Pentagon won’t budge over RR fighter engine
Pentagon officials yesterday stuck to their collision course with Sen. John Warner (R-Va.), chairman of the Armed Services Committee, by defending their decision not to buy an alternate engine for the pricey Joint Strike Fighter.
In its 2007 budget request, the Pentagon scrapped a multibillion-dollar engine program to develop a second, redundant engine for the $256 billion fighter, the Pentagon’s most expensive airplane to date.
The Pentagon was planning to offer funding for a choice of engines for the first fighters, built by Lockheed Martin. Pratt & Whitney, a unit of United Technology Corp., has a contract to build the primary engine. General Electric and Britain’s Rolls-Royce won a $2.4 billion contract last summer to develop the second engine.
But in its 2007 request, the Pentagon dropped funding for the GE-Rolls-Royce engine, spurring tension in Congress and Britain, America’s main partner in the multinational fighter program. Seven other nations including Italy and Australia are participating.
"It is not cost-advantageous to the government to have a second engine," Deputy Secretary of Defense Gordon England told the Armed Services Committee yesterday.

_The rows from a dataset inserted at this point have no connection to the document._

(** The [i]-th string of a vector of strings. *)
Lemma elementAt_string cv i :
  strings_wf cv -> 0 <= i < UVector.count cv ->
  exists str, UVector.contents cv !! Z.to_nat i = Some (UVector.Ptr (Some str)) /\ multi str /\
    UVector.elementAt cv i = Some (UVector.Ptr (Some str)).
Proof.
  intros Hcv Hi. pose proof (UVector.contents_zlen cv (sw_wf cv Hcv)) as Hz.
  destruct (zget_is_Some (UVector.contents cv) i) as [e He]; [lia|].
  pose proof He as [_ Hel]%zget_Some_lookup.
  assert (good e) as (str & -> & Hm) by (by eapply (Forall_lookup_1 _ _ _ _ (sw_multi cv Hcv))).
  exists str. split_and!; auto. unfold UVector.elementAt. destruct (_ && _) eqn:Hb; [|lia].
  pose proof (sw_wf cv Hcv) as (cells & Ec & _). rewrite Ec. cbn [mbind option_bind].
  by rewrite (UVector.wf_cells cv cells Ec (sw_wf cv Hcv)) by lia.
Qed.

Lemma complementStrings_loop_spec n s sem st cv i bound (why : Prop) :
  strings_wf cv -> 0 <= i -> i + Z.of_nat n = UVector.count cv ->
  (refused \/ 2 ^ 27 <= bound -> why) -> NoDup st -> zlen st + UVector.count cv <= bound ->
  let flipped l e := (e ∈ st /\ e ∉ l) \/ (e ∉ st /\ e ∈ l) in
  result s sem (flipped (take (Z.to_nat i) (UVector.contents cv))) why ->
  exists s', complementStrings_loop n s cv i = Some s' /\
    result s' sem (flipped (UVector.contents cv)) why.
Proof.
  intros Hcv Hi Hn Hwhy Hst Hbd. pose proof (UVector.contents_zlen cv (sw_wf cv Hcv)) as Hz.
  revert s i Hi Hn. induction n as [|n IH]; intros s i Hi Hn flipped Hs.
  { exists s. split; [done|]. rewrite take_ge in Hs by (unfold zlen in Hz; lia). done. }
  rewrite complementStrings_loop_flip.
  destruct (elementAt_string cv i Hcv) as (str & Hel & Hm & ->); [lia|]. cbn [mbind option_bind the_string].
  assert (Hnext : forall e, flipped (take (Z.to_nat (i + 1)) (UVector.contents cv)) e <->
    (flipped (take (Z.to_nat i) (UVector.contents cv)) e /\ e <> UVector.Ptr (Some str)) \/
    (~ flipped (take (Z.to_nat i) (UVector.contents cv)) e /\ e = UVector.Ptr (Some str))).
  { intros e. unfold flipped. replace (Z.to_nat (i + 1)) with (S (Z.to_nat i)) by lia.
    rewrite (take_S_r _ _ _ Hel), elem_of_app, list_elem_of_singleton.
    assert (Hnew : UVector.Ptr (Some str) ∉ take (Z.to_nat i) (UVector.contents cv)).
    { pose proof (sw_nodup cv Hcv) as Hnd. rewrite <- (take_drop_middle _ _ _ Hel), NoDup_app in Hnd.
      intros Hin. destruct Hnd as (_ & Hnd & _). by apply (Hnd _ Hin), list_elem_of_here. }
    destruct (decide (e = UVector.Ptr (Some str))) as [->|]; [|naive_solver].
    destruct (decide (UVector.Ptr (Some str) ∈ st)); naive_solver. }
  destruct Hs as [(Hl & Hh & Hst')|[Hfail Hw]].
  - destruct (flip_string_live s str sem _ why Hl Hm Hh Hst') as (s' & -> & Hr).
    { intros [?|?]; apply Hwhy; [by left|right].
      enough (zlen (strs s) <= zlen st + UVector.count cv) by lia.
      destruct (live_strings s Hl) as (v & _ & Hv & Es). rewrite Es in *.
      assert (UVector.contents v ⊆+ st ++ UVector.contents cv) as Hsub.
      { apply NoDup_submseteq; [apply Hv|]. intros x Hx%Hst'. rewrite elem_of_app.
        destruct Hx as [[? _]|[_ Hx]]; [by left|right]. by eapply subseteq_take. }
      apply submseteq_length in Hsub. rewrite length_app in Hsub. unfold zlen in *. lia. }
    cbn [mbind option_bind]. apply IH; [lia|lia|]. eapply result_mono; [| | |exact Hr]; auto.
    intros e. symmetry. apply Hnext.
  - destruct (flip_string_failed s str Hfail) as (s' & -> & Hf'). cbn [mbind option_bind].
    apply IH; [lia|lia|]. by right.
Qed.

(** C4: [complementAll] makes the set the symmetric difference of the two sets, code
    points and strings. *)
Theorem complementAll_symmetric_difference s c :
  live s -> wf c ->
  exists s', complementAll s c = Some s' /\
    result s' (fun x => xorb (has s x) (has c x))
      (fun e => (e ∈ strs s /\ e ∉ strs c) \/ (e ∉ strs s /\ e ∈ strs c))
      (refused \/ 2 ^ 27 <= zlen (strs s) + zlen (strs c)).
Proof.
  intros Hl Hc. pose proof Hl as (_ & Hf & Hb). unfold complementAll. rewrite Hf, Hb. cbn [orb].
  destruct (values_arg c Hc) as (cells & st & -> & -> & Hz). cbn [mbind option_bind].
  destruct (exclusiveOr_spec s (values c) st (len c) Hl (wf_values c Hc)) as (s1 & -> & Ho & _);
    [split; [lia|by apply wf_len_bound]|].
  cbn [mbind option_bind]. destruct (wf_strs c Hc) as (cv & -> & Hcv & Ecv). cbn [mbind option_bind].
  pose proof (UVector.contents_zlen cv (sw_wf cv Hcv)) as Hcz.
  pose proof (sw_wf cv Hcv) as (_ & _ & _ & ? & _). destruct (wf_strs s (proj1 Hl)) as (sv & _ & Hsv & Esv).
  rewrite Ecv. apply (complementStrings_loop_spec _ s1 _ (strs s) cv 0 (zlen (strs s) + zlen (UVector.contents cv)));
    auto; [lia|lia|rewrite Esv; apply Hsv|lia|].
  eapply result_mono; [| | |apply outcome_result, Ho]; auto.
  intros e. change (Z.to_nat 0) with 0%nat. rewrite take_0. set_solver.
Qed.

(** ** Complement *)

Lemma wf_list_uncons l a r :
  wf_list (a :: r) -> a = 0 -> l = r -> wf_list l /\ forall x, 0 <= x -> inv_mem l x = negb (inv_mem (a :: r) x).
Proof.
  intros (Hs & Hp & Hl) -> ->. apply StronglySorted_cons in Hs as [H0 Hs]. apply Forall_cons in Hp as [_ Hp].
  split.
  - split_and!; auto. destruct r; [|done]. by injection Hl as ?.
  - intros x Hx. rewrite inv_mem_cons_le by lia. by rewrite negb_involutive.
Qed.

Lemma wf_list_cons_0 l x0 :
  wf_list l -> zget l 0 = Some x0 -> x0 <> 0 ->
  wf_list (0 :: l) /\ forall x, 0 <= x -> inv_mem (0 :: l) x = negb (inv_mem l x).
Proof.
  intros (Hs & Hp & Hl) H0 Hne. destruct l as [|a r]; [done|]. injection H0 as ->.
  apply Forall_cons in Hp as [Ha Hp]. pose proof Hs as [Hlt Hs']%StronglySorted_cons. split.
  - split_and!; [|by repeat constructor|done]. constructor; [done|]. constructor; [lia|].
    eapply Forall_impl; [exact Hlt|]. intros; cbn in *; lia.
  - intros x Hx. by rewrite inv_mem_cons_le by lia.
Qed.

(** A copy of [l] at the start of the buffer, then the swap. *)
Lemma swapped s s1 buf' l sem :
  live s1 -> strings s1 = strings s -> zlen buf' = bufferCapacity s1 -> ztake (zlen l) buf' = l ->
  zlen l <= bufferCapacity s1 ->
  wf_list l -> (forall x, 0 <= x < UNICODESET_HIGH -> inv_mem l x = sem x) ->
  outcome (releasePattern (swapBuffers
    (set_list (set_buffer s1 (bufferCapacity s1) (Some buf')) (zlen l) (list_ s1)))) sem (strs s).
Proof.
  intros (Hwf & Hf & Hb) Es Hz Ht Hle Hl Hsem. left. split_and!.
  - split_and!; auto. apply not_frozen in Hf as [Hf1 Hf2]. pose proof (wf_list_zlen l Hl). split; cbn; auto.
    + eauto.
    + unfold values. cbn. by rewrite Ht.
    + intros b Eb. destruct (wf_cells s1 Hwf) as (cells & E & L). congruence.
    + apply Hwf.
    + rewrite Hf1. done.
    + rewrite Hf2. done.
    + apply Hwf.
  - intros c Hc. unfold has, values. simpl. rewrite Ht. by apply Hsem.
  - unfold strs. cbn. by rewrite Es.
Qed.

(** [complement] flips the membership of every code point and keeps the strings. *)
Theorem complement_negates s :
  live s -> exists s', complement s = Some s' /\ outcome s' (fun x => negb (has s x)) (strs s).
Proof.
  intros Hl. pose proof Hl as (Hwf & Hf & Hb). unfold complement. rewrite Hf, Hb. cbn [orb].
  destruct (values_split s Hwf) as (cells & st & E & Ec & Hz & _). rewrite E. cbn [mbind option_bind].
  pose proof (wf_values s Hwf) as Hv. pose proof (wf_list_zlen _ Hv). pose proof (wf_len_bound s Hwf). rewrite Ec.
  destruct (zget_is_Some (values s) 0) as [x0 Hx0]; [lia|]. rewrite zget_app_l, Hx0 by lia. cbn [mbind option_bind].
  unfold UNICODESET_LOW. destruct (Z.eqb_spec x0 0) as [->|Hne].
  - destruct (ensureBufferCapacity_spec s (len s - 1) U_ZERO_ERROR Hl) as (s1 & ec & -> & Hr); [unfold UNICODESET_HIGH in *; lia|].
    cbn [mbind option_bind]. destruct Hr as [(-> & Hl1 & El & Ell & Es & buf & Ebuf & Hroom)|(-> & Hfail & Hno)].
    2:{ cbn. exists s1. split; [done|]. right. done. }
    cbn [U_FAILURE]. rewrite Ebuf, El. cbn [mbind option_bind].
    destruct (values s) as [|a r] eqn:Evals; [done|]. injection Hx0 as ->.
    destruct (wf_list_uncons r 0 r) as [Hwr Hmr]; auto. rewrite zlen_cons in Hz.
    replace (len s - 1) with (zlen r) by lia. change (drop 1 ((0 :: r) ++ st)) with (r ++ st).
    rewrite ztake_app_exact.
    pose proof (wf_buffer s1 (proj1 Hl1) buf Ebuf) as Hbz. eexists. split; [done|].
    apply (swapped s s1 _ r); auto.
    + rewrite zlen_app, <- Hbz. unfold zlen. rewrite length_drop. unfold zlen in *. lia.
    + apply ztake_app_exact.
    + lia.
    + intros x Hx. unfold has. rewrite Evals. apply Hmr. lia.
  - destruct (ensureBufferCapacity_spec s (len s + 1) U_ZERO_ERROR Hl) as (s1 & ec & -> & Hr); [unfold UNICODESET_HIGH in *; lia|].
    cbn [mbind option_bind]. destruct Hr as [(-> & Hl1 & El & Ell & Es & buf & Ebuf & Hroom)|(-> & Hfail & Hno)].
    2:{ cbn. exists s1. split; [done|]. right. done. }
    cbn [U_FAILURE]. rewrite Ebuf, El. cbn [mbind option_bind].
    destruct (wf_list_cons_0 (values s) x0) as [Hw0 Hm0]; auto.
    rewrite <- Hz, ztake_app_exact. replace (zlen (values s) + 1) with (zlen (0 :: values s)) by apply zlen_cons.
    pose proof (wf_buffer s1 (proj1 Hl1) buf Ebuf) as Hbz. pose proof (zlen_cons 0 (values s)). eexists. split; [done|]. rewrite app_comm_cons.
    apply (swapped s s1 _ (0 :: values s)); auto.
    + rewrite zlen_app, <- Hbz. unfold zlen. rewrite length_drop. unfold zlen in *. cbn. lia.
    + apply ztake_app_exact.
    + rewrite zlen_cons. lia.
    + intros x Hx. unfold has. apply Hm0. lia.
Qed.

(** ** Queries *)

(** [contains(c)], whichever of the three lookups the set uses. *)
Lemma contains_has s x : wf s -> 0 <= x < UNICODESET_HIGH -> contains s x = Some (has s x).
Proof.
  intros Hwf Hx. unfold contains. destruct (bmpSet s) as [b|] eqn:Eb.
  { apply BMPSet.contains_represented; auto; [apply Hwf|by apply Hwf]. }
  destruct (stringSpan s) as [sp|] eqn:Es; [by apply (wf_span s Hwf)|].
  destruct (Z.leb_spec UNICODESET_HIGH x); [lia|].
  destruct (findCodePoint_has s x Hwf) as (i & -> & _ & ->); [lia|]. cbn [mbind option_bind].
  by rewrite odd_land.
Qed.

(** A range is all in the set when its first code point is and no value lies inside it. *)
Lemma range_uniform s a b i x :
  wf s -> splits_at (values s) a i -> zget (values s) i = Some x -> a <= b < UNICODESET_HIGH ->
  (b <? x = true -> forall y, a <= y <= b -> has s y = has s a) /\
  (b <? x = false -> x <= b /\ has s x = negb (has s a)).
Proof.
  intros Hwf Hs Hx Hb. pose proof (wf_values s Hwf) as Hv.
  destruct (splits_at_list (values s) a i Hv Hs) as (l1 & x' & l2 & E & Hz & Hle & Hlt & _ & Sx & _ & _ & _ & H12).
  assert (x' = x) as -> by (rewrite E, <- Hz, zget_middle in Hx; congruence).
  assert (Ha : forall y, a <= y -> inv_mem l1 y = inv_mem l1 a).
  { intros y Hy. rewrite !inv_mem_all_le; auto. eapply Forall_impl; [exact Hle|]. cbn. lia. }
  assert (Hx2 : forall y, y < x -> inv_mem (x :: l2) y = false).
  { intros y Hy. apply inv_mem_above. apply StronglySorted_cons in Sx as [Hall _].
    constructor; [lia|]. eapply Forall_impl; [exact Hall|]. cbn. lia. }
  unfold has. rewrite E, !inv_mem_app. rewrite (Hx2 a), xorb_false_r by lia. split; intros Hbx.
  - intros y Hy. rewrite inv_mem_app, Ha, Hx2, xorb_false_r by lia. done.
  - split; [lia|]. rewrite Ha, inv_mem_cons_le by lia. apply StronglySorted_cons in Sx as [Hall _].
    rewrite (inv_mem_above l2 x) by exact Hall. by destruct (inv_mem l1 a).
Qed.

He argued that funding the GE-Rolls-Royce engine could delay the fighter program and siphon money from other programs. "This is our decision to be made," England said.
Warner disagreed, insisting that having competition would save money and reduce risk. He described the Pentagon’s decision retract the $2.4 billion contract it awarded in August as "perplexing." He was "astounded" at the Pentagon’s revelation that Britain was not told of the decision.
"This engine is in the program because Congress decided to have the engine," England said. Pentagon calculations show that a second engine will not bring net savings, he added.
After several fiascos with the F-15 and F-16 fighter jets, which relied on one engine, Congress more than a decade ago started an alternative engine program for fighter jets, and since 1996 it has paid GE-Rolls-Royce to do the job.